“The moment the satellite separated from the rocket got me feeling emotional,” Dr. Josh Willis, lead project scientist for the Jason-3 mission, told me. I imagined the satellite emerging from the nosecone of SpaceX’s Falcon 9 rocket and unfurling its solar panels 830 miles above where we were standing near the bar at the Jason-3 launch after-party. Seeing a NASA science dude with a crisp shirt, black suit jacket and—can you believe it—cufflinks was heartwarming. I recognized his dad, his wife, his in-laws nearby. My husband was there, too, along with most of our peers, all part of an odd little NASA ocean sciences extended family.
When Willis told me he “had affection” for the Jason-3 satellite, I felt relief; glad that I wasn’t the only one who’d been anthropomorphizing. He said that the French engineers from CNES, the French Space Agency, who were responsible for connecting the satellite to the rocket, had drawn a pair of eyes on the nitrogen storage bags used for sealing the satellite to prevent rust. “It looked like it was alive,” he said.
Unless you’re a total whack, your affection for flight hardware builds up over time. And Willis’ work with satellites that measure sea surface height goes back to TOPEX/Poseidon, the great granddaddy of ocean surface topography, which launched in 1992 when he was a graduate student. “Back then, the data was cool and interesting and was really accurate. It did what it was supposed to do, which was amazing to me.” TOPEX/Poseidon was originally designed as a 5-year mission to measure currents. “In the beginning, it wasn’t obvious that these satellites would measure climate change. It took years to ensure that the satellites were accurate enough to measure global sea level change, and, of course, now they’re the most important tool for measuring global warming.”
After 23 years of data, we’re continuing the series with the launch of Jason-3, the fourth member of the family. “That’s a huge triumph of science and engineering,” he explained. “NASA always wants to do new things, but for climate science, we really need to do the same thing over and over. That’s a different type of job.” I looked around at our spouses and thought about how I explain marriage to my single friends: You can get a lot of interesting things from a long-term commitment. Willis agreed. It’s a whole career, going the distance, not just one conquest after the other.
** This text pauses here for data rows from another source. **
Definition str_repeat (c : ascii) (n : nat) : string :=
  string_of_list_ascii (repeat c n).

Definition _mega_b64_decode (s : string) : result bytes :=
  let s := str_replace_char "_" "/" (str_replace_char "-" "+" s) in
  let pad := ((4 - String.length s mod 4) mod 4)%nat in
  let s := (s +:+ str_repeat "=" pad)%string in
  Base64.b64decode s.

Fixpoint words_big (b : bytes) : list Z :=
  match b with
  | [] => []
  | b0 :: b1 :: b2 :: b3 :: r => from_bytes_big [b0; b1; b2; b3] :: words_big r
  | short => [from_bytes_big short]
  end.

Definition _bytes_to_a32 (b : bytes) : list Z :=
  let b := if (length b mod 4 =? 0)%nat then b
           else b ++ repeat 0 (4 - length b mod 4)%nat in
  words_big b.

Definition _a32_to_bytes (a : list Z) : result bytes :=
  @List.concat Z <$> mapM_result to_bytes4 a.

Definition _xor_a32 (a b : list Z) : list Z := xor_zip a b.

(** [_derive_key_iv_from_k]: the local [key] is assigned only in the two
    [if] bodies; the [iv]/[return] lines after the second [if] run for every
    length other than 4, and the trailing [raise] is never reached. *)
Definition _derive_key_iv_from_k (k_a32 : list Z) : result (bytes * bytes) :=
  if (length k_a32 =? 4)%nat then
    key ← _a32_to_bytes k_a32;
    Ok (key, repeat 0 8%nat)
  else
    key ← (if (8 <=? length k_a32)%nat then
             let key_a := take 4 k_a32 in
             let key_b := take 4 (drop 4 k_a32) in
             Some <$> _a32_to_bytes (_xor_a32 key_a key_b)
           else Ok None);
    iv ← _a32_to_bytes (take 2 (drop 4 k_a32));
    match key with
    | Some key => Ok (key, iv)
    | None => Raise (UnboundLocalError "key")
    end.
“It took years and years for the entire science team, which is a couple hundred people looking at this data year in and year out, to feel confident that we were measuring more than currents. Everything has to be perfect to measure global sea level rise.” And over that 23-year period, while the scientists’ abilities to use the data improved, global sea level rose an inch or two, which, sad but true, made it easier to measure.
Jason-3 launched just in time to observe the 2016 El Niño with its many extreme sea levels, storms and high winds in the ocean. The Jason-2 and Jason-3 satellites will fly right next to each other, separated by 60 seconds, and the calibration will happen over a wide range of different conditions. When I asked Willis if this year’s El Niño is bigger than the one in 1997-98, he said, “The water at its peak temperature in the Pacific this time is warmer than the peak temperature in 97-98. But what most people care about is rainfall, and by that measure, we’ll just have to wait and see. We’ve got a few more months before El Niño clobbers us here in the U.S. Plus, we’ve had another 18 years of global warming.”
“Let’s face it, the ocean dominates everything,” he continued. “Two-thirds of the planet’s surface is rising. That’s the story of global warming. You have to have a satellite to see that, and the Jasons do what nothing else can.”
As always, I welcome your comments.
TOPEX/Poseidon and Jason-1 were cooperative missions between NASA and the French space agency, CNES. Additional partners in the Jason-2 mission included NOAA and Eumetsat. Jason-3 continues the international cooperation, with NOAA and Eumetsat leading the efforts, along with partners NASA and CNES.